Parafrasando la “Fenomenologia di Mike Bongiorno” di Umberto Eco potremmo dire che Sarah Palin “deve il suo successo al fatto che in ogni atto e in ogni parola del personaggio cui dà vita davanti alle telecamere traspare una mediocrità assoluta unita ad un fascino immediato e spontaneo spiegabile col fatto che in lei non si avverte nessuna finzione o costrizione scenica. Sembra quasi che essa si venda per quello che è, e che quello che è sia tale da non porre in stato di inferiorità nessun cittadino americano … Nella selezione di Sarah Palin come candidato alla vicepresidenza l’elettore americano ha visto glorificato e insignito ufficialmente di autorità nazionale il ritratto dei propri limiti”.
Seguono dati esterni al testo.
(* ===== verification/Main.v ===== *)
(** * [main] on all CPUs (main.c)

    Every CPU runs [main]. The functions it calls are modelled elsewhere; here they are
    the entries of a trace, and the model is the order in which the CPUs reach them, around
    [init_lock]. The lock is in the initialised data (the build sets
    -fno-zero-initialized-in-bss), so that clearing the BSS section does not touch it. A
    failing [try_acquire_spinlock] and the rounds of [wait_spinlock] are one step each. *)
From S2P Require Import Prelude Locks.

Inductive call :=
| do_memset_bss | do_init_interrupt | do_init_char_device | do_init_console | do_init_sched | do_init_proc
| do_init_memory_manager | do_init_virtual_memory | do_vm_test | do_arena_test | do_init_container | do_sd_init
| do_init_clock | do_set_clock_handler_hello | do_init_trap | do_init_cpu_root
| do_spawn_init_process_sd | do_enter_scheduler.
#[global] Instance call_eq_dec : EqDecision call.
Proof. solve_decision. Defined.

(** Between the two operations on [init_lock]. *)
Definition init_system_once : list call :=
  [do_memset_bss; do_init_interrupt; do_init_char_device; do_init_console; do_init_sched; do_init_proc;
   do_init_memory_manager; do_init_virtual_memory; do_vm_test; do_arena_test; do_init_container; do_sd_init].
Definition init_system_per_cpu : list call := [do_init_clock; do_set_clock_handler_hello; do_init_trap; do_init_cpu_root].
(** [main] after [wait_spinlock]; [enter_scheduler] does not return. *)
Definition main_rest (cpuid : Z) : list call :=
  init_system_per_cpu ++
  if cpuid =? 0 then [do_spawn_init_process_sd; do_spawn_init_process_sd; do_enter_scheduler] else [do_enter_scheduler].
Definition NUM_CPUS : Z := 4.

Inductive pc :=
| Begin            (* about to call [try_acquire_spinlock] *)
| Once (k : nat)   (* won; [k] calls of [init_system_once] have returned *)
| Waiting          (* in [wait_spinlock], about to acquire *)
| Through          (* in [wait_spinlock], about to release *)
| Rest (k : nat).  (* after it; [k] calls of the rest were made *)
#[global] Instance pc_eq_dec : EqDecision pc.
Proof. solve_decision. Defined.
Record machine := mkMachine { init_lock : SpinLock; at_pc : Z → pc; trace : list (Z * call) }.
Definition goto (me : Z) (p : pc) (f : Z → pc) : Z → pc := λ i, if decide (i = me) then p else f i.

Inductive boot_step : machine → machine → Prop :=
| step_try me won l σ :
    0 ≤ me < NUM_CPUS → at_pc σ me = Begin → try_acquire_spinlock me (init_lock σ) = Ok won l →
    boot_step σ (mkMachine l (goto me (if (won : bool) then Once 0 else Waiting) (at_pc σ)) (trace σ))
| step_once me k c σ :
    at_pc σ me = Once k → init_system_once !! k = Some c →
    boot_step σ (mkMachine (init_lock σ) (goto me (Once (S k)) (at_pc σ)) (trace σ ++ [(me, c)]))
| step_release me l σ :
    at_pc σ me = Once (length init_system_once) → release_spinlock (init_lock σ) = Ok () l →
    boot_step σ (mkMachine l (goto me Waiting (at_pc σ)) (trace σ))
| step_acquire me l σ :
    at_pc σ me = Waiting → acquire_spinlock me (init_lock σ) = Ok () l →
    boot_step σ (mkMachine l (goto me Through (at_pc σ)) (trace σ))
| step_through me l σ :
    at_pc σ me = Through → release_spinlock (init_lock σ) = Ok () l →
    boot_step σ (mkMachine l (goto me (Rest 0) (at_pc σ)) (trace σ))
| step_rest me k c σ :
    at_pc σ me = Rest k → main_rest me !! k = Some c →
    boot_step σ (mkMachine (init_lock σ) (goto me (Rest (S k)) (at_pc σ)) (trace σ ++ [(me, c)])).

Definition power_on : machine := mkMachine (init_spinlock "") (λ _, Begin) [].
Definition reachable : machine → Prop := rtc boot_step power_on.

(** The calls of the two parts. *)
Definition once_calls (σ : machine) : list call := filter (λ c, c ∈ init_system_once) (snd <$> trace σ).
Definition rest_calls (i : Z) (σ : machine) : list call := snd <$> filter (λ x, x.1 = i ∧ x.2 ∉ init_system_once) (trace σ).
Definition holds (p : pc) : bool := match p with Once _ | Through => true | _ => false end.
Definition passed (p : pc) : bool := match p with Through | Rest _ => true | _ => false end.
Definition done_with (p : pc) : nat := match p with Rest k => k | _ => 0 end.

Lemma goto_eq me p f : goto me p f me = p.
Proof. unfold goto. by rewrite decide_True. Qed.
Lemma goto_ne me p f i : i ≠ me → goto me p f i = f i.
Proof. intros. unfold goto. by rewrite decide_False. Qed.

Lemma once_calls_app l f t me c :
  once_calls (mkMachine l f (t ++ [(me, c)])) = once_calls (mkMachine l f t) ++ filter (λ c, c ∈ init_system_once) [c].
Proof. unfold once_calls. cbn [trace]. by rewrite fmap_app, filter_app. Qed.
Lemma rest_calls_app i l f t me c :
  rest_calls i (mkMachine l f (t ++ [(me, c)])) = rest_calls i (mkMachine l f t) ++ if decide (me = i ∧ c ∉ init_system_once) then [c] else [].
Proof. unfold rest_calls. cbn [trace]. rewrite filter_app, fmap_app, filter_cons. simpl. by case_decide. Qed.
Lemma main_rest_other i k c : main_rest i !! k = Some c → c ∉ init_system_once.
Proof.
  intros Hc%list_elem_of_lookup_2. assert (Forall (λ c, c ∉ init_system_once) (main_rest i)) as HF.
  { unfold main_rest, init_system_per_cpu. case_match; refine (bool_decide_unpack _ _); by vm_compute. }
  by apply (proj1 (Forall_forall _ _) HF).
Qed.

(** [o] is the holder of the lock, [cur] the CPU that initialises. *)
Record owner_inv (f : Z → pc) (l : SpinLock) (o : option Z) : Prop := {
  ow_holds : ∀ i, holds (f i) = true ↔ o = Some i;
  ow_lock : locked l = true ↔ is_Some o
}.
Definition cur_inv (f : Z → pc) (cur : option (Z * nat)) : Prop := ∀ i k, f i = Once k ↔ cur = Some (i, k).
Definition is_once (p : pc) : bool := match p with Once _ => true | _ => false end.

Lemma goto_id me p f : f me = p → ∀ i, goto me p f i = f i.
Proof. intros <- i. unfold goto. case_decide; congruence. Qed.
Lemma owner_move f l o me p : owner_inv f l o → holds p = holds (f me) → owner_inv (goto me p f) l o.
Proof. intros [Ho Hl] Hp. split; [|done]. intros i. unfold goto. case_decide; subst; rewrite ?Hp; apply Ho. Qed.
Lemma owner_take f l l' o me p : owner_inv f l o → locked l = false → locked l' = true → holds p = true →
  owner_inv (goto me p f) l' (Some me).
Proof.
  intros [Ho Hl] Hf Ht Hp. assert (o = None) as ->. { destruct o; [|done]. by rewrite (proj2 Hl) in Hf. }
  split; [|by rewrite Ht; split; [eexists|]]. intros i. unfold goto. case_decide; subst; [done|].
  split; [by intros ?%Ho|congruence].
Qed.
Lemma owner_drop f l l' me o p : owner_inv f l o → holds (f me) = true → locked l' = false → holds p = false →
  owner_inv (goto me p f) l' None.
Proof.
  intros [Ho Hl] Hm Hf Hp. apply Ho in Hm as ->. split; [|rewrite Hf; split; [done|by intros [? [=]]]].
  intros i. unfold goto. case_decide; subst; [by rewrite Hp|]. split; [|done]. intros [= ->]%Ho. done.
Qed.
Lemma cur_move f cur me p : cur_inv f cur → is_once (f me) = false → is_once p = false → cur_inv (goto me p f) cur.
Proof.
  intros Hc Hm Hp i k. unfold goto. case_decide; subst; [|apply Hc]. split; [intros ->; done|].
  intros E%Hc. by rewrite E in Hm.
Qed.
Lemma cur_set f cur me k : cur_inv f cur → (∀ i, is_once (f i) = true → i = me) → cur_inv (goto me (Once k) f) (Some (me, k)).
Proof.
  intros Hc Hu i j. unfold goto. case_decide; [naive_solver|]. split; [|congruence].
  intros E. destruct (Hu i); [by rewrite E|done].
Qed.
Lemma cur_clear f cur me p : cur_inv f cur → (∀ i, is_once (f i) = true → i = me) → is_once p = false → cur_inv (goto me p f) None.
Proof.
  intros Hc Hu Hp i j. unfold goto. case_decide; [split; [intros ->|]; done|]. split; [|done].
  intros E. destruct (Hu i); [by rewrite E|done].
Qed.

Definition current (cur : option (Z * nat)) : list call :=
  match cur with Some (_, k) => take k init_system_once | None => [] end.
(** [n] initialisations are complete. *)
Record inv (σ : machine) (n : nat) (o : option Z) (cur : option (Z * nat)) : Prop := {
  iv_cpu : ∀ i, at_pc σ i ≠ Begin → 0 ≤ i < NUM_CPUS;
  iv_owner : owner_inv (at_pc σ) (init_lock σ) o;
  iv_cur : cur_inv (at_pc σ) cur;
  iv_log : once_calls σ = mjoin (replicate n init_system_once) ++ current cur;
  iv_k : ∀ i k, cur = Some (i, k) → (k ≤ length init_system_once)%nat;
  iv_started : ∀ i, at_pc σ i ≠ Begin → cur = None → (1 ≤ n)%nat;
  iv_passed : ∀ i, passed (at_pc σ i) = true → (1 ≤ n)%nat;
  iv_rest : ∀ i, rest_calls i σ = take (done_with (at_pc σ i)) (main_rest i) ∧ (done_with (at_pc σ i) ≤ length (main_rest i))%nat
}.

Lemma inv_power_on : inv power_on 0 None None.
Proof.
  split; try done. intros i. split; [done|]. simpl. lia.
Qed.
(** The CPU that initialises is the holder. *)
Lemma inv_alone σ n o cur me i : inv σ n o cur → holds (at_pc σ me) = true → is_once (at_pc σ i) = true → i = me.
Proof.
  intros HI Hm Hi. assert (holds (at_pc σ i) = true) as Hh by (by destruct (at_pc σ i)).
  apply (ow_holds _ _ _ (iv_owner _ _ _ _ HI)) in Hm, Hh. congruence.
Qed.

Lemma inv_try σ n o cur me won l : inv σ n o cur → 0 ≤ me < NUM_CPUS → at_pc σ me = Begin → try_acquire_spinlock me (init_lock σ) = Ok won l →
  ∃ n o cur, inv (mkMachine l (goto me (if (won : bool) then Once 0 else Waiting) (at_pc σ)) (trace σ)) n o cur.
Proof.
  intros HI Hme Hp E. destruct HI as [Hcpu Ho Hc Hlog Hk Hs Hpa Hr]. unfold try_acquire_spinlock in E.
  destruct (locked (init_lock σ)) eqn:Hl; simpl in E; rewrite ?Hl in E; injection E as <- <-.
  - assert (cur = None → ∃ i, at_pc σ i ≠ Begin) as Hstart.
    { apply (ow_lock _ _ _ Ho) in Hl as [j ->]. intros _. exists j. intros E.
      pose proof (proj2 (ow_holds _ _ _ Ho j) eq_refl) as Hj. by rewrite E in Hj. }
    exists n, o, cur. split; cbn [at_pc init_lock trace].
    + intros i. unfold goto. case_decide; subst; first [done|apply Hcpu|apply Hpa].
    + apply owner_move; [done|]. by rewrite Hp.
    + apply cur_move; [done| |done]. by rewrite Hp.
    + done.
    + done.
    + intros i _ E. destruct (Hstart E) as [j Hj]. by apply (Hs j).
    + intros i. unfold goto. case_decide; subst; first [done|apply Hcpu|apply Hpa].
    + intros i. destruct (Hr i). unfold goto. by case_decide; subst; rewrite ?Hp in *.
  - exists n, (Some me), (Some (me, 0%nat)). split; cbn [at_pc init_lock trace].
    + intros i. unfold goto. case_decide; subst; first [done|apply Hcpu|apply Hpa].
    + by eapply owner_take.
    + eapply cur_set; [done|]. intros i Hi. exfalso. assert (holds (at_pc σ i) = true) as Hh by (by destruct (at_pc σ i)).
      apply (ow_holds _ _ _ Ho) in Hh. by rewrite (proj2 (ow_lock _ _ _ Ho)) in Hl.
    + destruct cur as [[i k]|]; [|done]. exfalso. pose proof (proj2 (Hc i k) eq_refl) as Hi.
      assert (holds (at_pc σ i) = true) as Hh by (by rewrite Hi). apply (ow_holds _ _ _ Ho) in Hh.
      by rewrite (proj2 (ow_lock _ _ _ Ho)) in Hl.
    + intros i k [= <- <-]. lia.
    + done.
    + intros i. unfold goto. case_decide; subst; first [done|apply Hcpu|apply Hpa].
    + intros i. destruct (Hr i). unfold goto. by case_decide; subst; rewrite ?Hp in *.
Qed.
La volontà del popolo americano di identificarsi nei propri rappresentanti non è cosa nuova ne originale. Nel secondo dibattito presidenziale, alla domanda su quali siano i criteri secondo i quali ne caso venisse eletto sceglierebbe il Segretario del Tesoro, il candidato repubblicano John McCain ha risposto: “I think the first criteria would have to be somebody who immediately Americans can identify with”.
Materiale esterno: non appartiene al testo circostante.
(** Words with their redirections, as the loop of [parseexec] sees them. *)
Definition WItems (ts : list tok) (ws : list (list Z)) (rs : list redir) : Prop :=
  (ts = [] ∧ ws = [] ∧ rs = []) ∨ ∃ w ts' ws', ts = TWord w :: ts' ∧ ws = w :: ws' ∧ Items ts' ws' rs.
Lemma Items_split ts ws rs : Items ts ws rs ↔ ∃ ts1 rs1 ts2 rs2, ts = ts1 ++ ts2 ∧ rs = rs1 ++ rs2 ∧ Redirs ts1 rs1 ∧ WItems ts2 ws rs2.
Proof.
  split.
  - destruct 1 as [ts rs H|ts1 rs1 w ts' ws rs' H1 H2].
    + exists ts, rs, [], []. rewrite !app_nil_r. split_and!; try done. by left.
    + exists ts1, rs1, (TWord w :: ts'), rs'. split_and!; try done. right. by exists w, ts', ws.
  - intros (ts1 & rs1 & ts2 & rs2 & -> & -> & H1 & [(-> & -> & ->)|(w & ts' & ws' & -> & -> & H2)]).
    + rewrite !app_nil_r. by constructor.
    + by constructor.
Qed.

Lemma a_items_ends fuel : ∀ argc ts u, (length ts < fuel)%nat → u ≤ MAXN → Z.of_nat argc < MAXARGS →
  ends (a_items fuel argc (ts, u)) (λ r t', ∃ ts1, ts = ts1 ++ t'.1 ∧ WItems ts1 r.1 r.2 ∧
    Z.of_nat (argc + length r.1) < MAXARGS ∧ took u (40 * Z.of_nat (length r.2)) t'.2).
Proof.
  induction fuel as [|fuel IH]; intros argc ts u Hf Hu Ha; [lia|]. simpl. apply ends_peek.
  assert (Hend : ends (mret (M:=M Ab) ([], []) (ts, u)) (λ (r : list (list Z) * list redir) t', ∃ ts1, ts = ts1 ++ t'.1 ∧ WItems ts1 r.1 r.2 ∧
    Z.of_nat (argc + length r.1) < MAXARGS ∧ took u (40 * Z.of_nat (length r.2)) t'.2)).
  { exists []. simpl. rewrite Nat.add_0_r. split_and!; [done|by left|done|unfold took; lia]. }
  destruct (starts _ _) eqn:Es; simpl in Es; [done|]. apply ends_get. simpl. destruct ts as [|w ts]; [done|]. simpl in *.
  destruct w as [| | | | | | | |w]; try done. destruct (MAXARGS <=? Z.of_nat (S argc)) eqn:Em; [done|]. apply Z.leb_gt in Em.
  eapply ends_bind; [apply a_redirs_ends; [lia|done]|]. intros rs [ts' u'] (ts1 & E & HR & [H1 H2]). simpl in *.
  eapply ends_bind; [apply IH; [rewrite E, length_app in Hf; lia|done|done]|].
  intros [ws rs'] [ts'' u''] (ts2 & E2 & HI & Hl & [H3 H4]). simpl in *. exists (TWord w :: ts1 ++ ts2). split_and!.
  - simpl. by rewrite <- app_assoc, E, E2.
  - right. exists w, (ts1 ++ ts2), ws. split_and!; [done|done|]. apply Items_split. by exists ts1, rs, ts2, rs'.
  - lia.
  - rewrite length_app. unfold took. lia.
Qed.

Lemma wrap_size c rs : cmd_size (wrap c rs) = cmd_size c + 40 * Z.of_nat (length rs).
Proof.
  revert c. induction rs as [|[[w m] f] rs IH]; intros c; unfold wrap; simpl; [lia|]. fold (wrap (Redir c w m f) rs). rewrite IH. simpl. lia.
Qed.
Lemma a_back_ends fuel : ∀ c ts u, (length ts < fuel)%nat → u ≤ MAXN →
  ends (a_back fuel c (ts, u)) (λ c' t', ∃ n, ts = replicate n TAmp ++ t'.1 ∧ c' = Nat.iter n Back c ∧ took u (16 * Z.of_nat n) t'.2).
Proof.
  induction fuel as [|fuel IH]; intros c ts u Hf Hu; [lia|]. simpl. apply ends_peek. destruct (starts _ _) eqn:Es; simpl in Es.
  2: { exists 0%nat. split_and!; [done|done|]. unfold took. simpl. lia. }
  apply starts_cons in Es as (t & ts' & -> & x & Ht & Hx%list_elem_of_singleton). assert (t = TAmp) as -> by (destruct t; simplify_eq/=; done).
  apply ends_get, ends_new. simpl in *. intros Hn. destruct (a_back fuel (Back c) (ts', u + 16)) as [c' [ts'' u'']| | | |] eqn:E;
    pose proof (IH (Back c) ts' (u + 16)) as H; rewrite E in H; try (apply H; lia).
  destruct H as (n & -> & -> & [H1 H2]); [lia|lia|]. exists (S n). split_and!; [done|by rewrite Nat.iter_succ_r|]. unfold took. simpl in *. lia.
Qed.
Lemma iter_size n c : cmd_size (Nat.iter n Back c) = cmd_size c + 16 * Z.of_nat n.
Proof. induction n as [|n IH]; [simpl; lia|]. rewrite Nat.iter_succ. simpl. lia. Qed.
Lemma starts_sep c t ts : starts [c] ts = true → (∀ t', tok_first t' = Some c → t' = t) → ∃ ts', ts = t :: ts'.
Proof.
  intros (t' & ts' & -> & x & Ht & ->%list_elem_of_singleton)%starts_cons Hc. exists ts'. by rewrite (Hc t').
Qed.

(** A parsed phrase: the tokens it stands for, and the array. *)
Definition phrase (G : list tok → command → Prop) (ts : list tok) (u : Z) (c : command) (t' : Ab) : Prop :=
  ∃ ts1, ts = ts1 ++ t'.1 ∧ G ts1 c ∧ took u (cmd_size c) t'.2.

Lemma parse_ends fuel : ∀ ts u, u ≤ MAXN →
  ((4 * length ts + 4 ≤ fuel)%nat → ends (a_line fuel (ts, u)) (phrase Line ts u)) ∧
  ((4 * length ts + 3 ≤ fuel)%nat → ends (a_pipe fuel (ts, u)) (phrase Piped ts u)) ∧
  ((4 * length ts + 2 ≤ fuel)%nat → ends (a_exec fuel (ts, u)) (phrase Simple ts u)) ∧
  ((4 * length ts + 1 ≤ fuel)%nat → ends (a_block fuel (ts, u)) (phrase Simple ts u)).
Proof.
  induction fuel as [|fuel IH]; intros ts u Hu; [split_and!; lia|]. split_and!; intros Hf; simpl.
  - eapply ends_bind; [apply IH; [done|lia]|]. intros c [ts1 u1] (p & E & HP & [H1 H2]). simpl in *.
    pose proof (f_equal length E) as HL. rewrite length_app in HL.
    eapply ends_bind; [apply a_back_ends; [lia|done]|]. intros c' [ts2 u2] (n & E2 & -> & [H3 H4]). simpl in *. subst ts1.
    rewrite length_app in HL. apply ends_peek. destruct (starts _ _) eqn:Es; simpl in Es.
    + apply starts_sep with (t := TSemi) in Es as [ts3 ->]; [|by intros [] [=]]. apply ends_get. simpl in *.
      eapply ends_bind; [apply IH; [done|lia]|]. intros r [ts4 u4] (q & E4 & HL4 & [H5 H6]). simpl in *.
      apply ends_new. simpl. intros Hn. exists (p ++ replicate n TAmp ++ TSemi :: q). split_and!.
      * rewrite E, E4, <- !app_assoc. done.
      * by constructor.
      * simpl. rewrite iter_size. unfold took. lia.
    + exists (p ++ replicate n TAmp). split_and!; [by rewrite E, <- app_assoc|by constructor|]. rewrite iter_size. unfold took. simpl. lia.
  - eapply ends_bind; [apply IH; [done|lia]|]. intros c [ts1 u1] (p & E & HP & [H1 H2]). simpl in *.
    pose proof (f_equal length E) as HL. rewrite length_app in HL. apply ends_peek. destruct (starts _ _) eqn:Es; simpl in Es.
    + apply starts_sep with (t := TBar) in Es as [ts3 ->]; [|by intros [] [=]]. apply ends_get. simpl in *.
      eapply ends_bind; [apply IH; [done|lia]|]. intros r [ts4 u4] (q & E4 & HL4 & [H5 H6]). simpl in *.
      apply ends_new. simpl. intros Hn. exists (p ++ TBar :: q). split_and!.
      * rewrite E, E4, <- !app_assoc. done.
      * by constructor.
      * simpl. unfold took. lia.
    + exists p. split_and!; [done|by constructor|done].
  - apply ends_peek. destruct (starts _ _) eqn:Es; [apply IH; [done|lia]|]. apply ends_new. simpl. intros Hn.
    eapply ends_bind; [apply a_redirs_ends; [lia|done]|]. intros rs [ts1 u1] (p & E & HP & [H1 H2]). simpl in *.
    pose proof (f_equal length E) as HL. rewrite length_app in HL.
    eapply ends_bind; [apply a_items_ends; [lia|done|done]|]. intros [ws rs'] [ts2 u2] (q & E2 & HI & Hl & [H3 H4]). simpl in *.
    exists (p ++ q). split_and!; [by rewrite E, E2, <- app_assoc| |].
    + constructor; [|done]. apply Items_split. by exists p, rs, q, rs'.
    + rewrite wrap_size, length_app. unfold took. simpl. lia.
  - apply ends_peek. destruct (starts _ _) eqn:Es; simpl in Es; [|done]. simpl.
    apply starts_sep with (t := TLPar) in Es as [ts3 ->]; [|by intros [] [=]]. apply ends_get. simpl in *.
    eapply ends_bind; [apply IH; [done|lia]|]. intros c [ts1 u1] (p & E & HP & [H1 H2]). simpl in *.
    pose proof (f_equal length E) as HL. rewrite length_app in HL. apply ends_peek. destruct (starts _ _) eqn:Es; simpl in Es; [|done]. simpl.
    apply starts_sep with (t := TRPar) in Es as [ts4 ->]; [|by intros [] [=]]. apply ends_get. simpl in *.
    eapply ends_bind; [apply a_redirs_ends; [lia|done]|]. intros rs [ts5 u5] (q & E5 & HR & [H3 H4]). simpl in *.
    exists (TLPar :: p ++ TRPar :: q). split_and!; [by rewrite E, E5; simpl; rewrite <- app_assoc|by constructor|].
    rewrite wrap_size. unfold took. simpl. lia.
Qed.

(** Every phrase is parsed, before any token that can follow it. *)
Lemma peek_bind {B} toks (k : bool → M Ab B) ts u : (a_peek toks ≫= k) (ts, u) = k (starts toks ts) (ts, u).
Proof. done. Qed.
Lemma get_bind {B} (k : option tok → M Ab B) t ts u : (a_get ≫= k) (t :: ts, u) = k (Some t) (ts, u).
Proof. done. Qed.
Lemma new_bind {B} sz (k : unit → M Ab B) ts u : u + sz ≤ MAXN → (a_new sz ≫= k) (ts, u) = k () (ts, u + sz).
Proof. intros H. unfold a_new, mbind, M_bind, getS, putS. simpl. by rewrite (proj2 (Z.ltb_ge _ _) H). Qed.

Lemma redirects_mode t m f (w : list Z) : redirects t m f →
  starts [LT; GT] [t] = true ∧ (match Some t with Some TLt => (w, O_RDONLY, 0) | _ => (w, Z.lor O_WRONLY O_CREAT, 1) end = (w, m, f)).
Proof. by destruct 1. Qed.
Lemma a_redirs_complete ts rs : Redirs ts rs → ∀ fuel rest u, (length ts < fuel)%nat → starts [LT; GT] rest = false →
  u + 40 * Z.of_nat (length rs) ≤ MAXN → a_redirs fuel (ts ++ rest, u) = Ok rs (rest, u + 40 * Z.of_nat (length rs)).
Proof.
  induction 1 as [|t w m f ts rs Ht HR IH]; intros [|fuel] rest u Hf Hr Hu; simpl in Hf; try lia; simpl; rewrite peek_bind.
  { rewrite Hr. unfold mret, M_ret. f_equal. f_equal. simpl. lia. }
  destruct (redirects_mode t m f w Ht) as [Hs Hm]. replace (starts _ (t :: _)) with true by (symmetry; exact Hs). rewrite get_bind, get_bind.
  simpl in Hu. rewrite new_bind by lia. erewrite bind_Ok by (apply IH; [lia|done|lia]). rewrite Hm. unfold mret, M_ret. f_equal. f_equal. simpl. lia.
Qed.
Io non ci potevo credere. Il primo criterio con cui verrà scelto l’uomo responsabile della più grande economia del mondo in un momento di crisi gravissima è la possibilità per gli americani (che naturalmente di teoria macroeconomica non sanno assolutamente nulla) di identificarsi con esso. Del resto l’argomento forte della campagna elettorale repubblicana nelle ultime settimane è stata la polemica contro le “élite politiche ed economiche dell’east coast”. Il fatto che il loro partito controlli la Casa Bianca da otto anni sembra non turbarli, le élite di Wall Strett e di Washington sono per definizione liberal, loro sono i paladini della Main Street, per definizione conservatrice.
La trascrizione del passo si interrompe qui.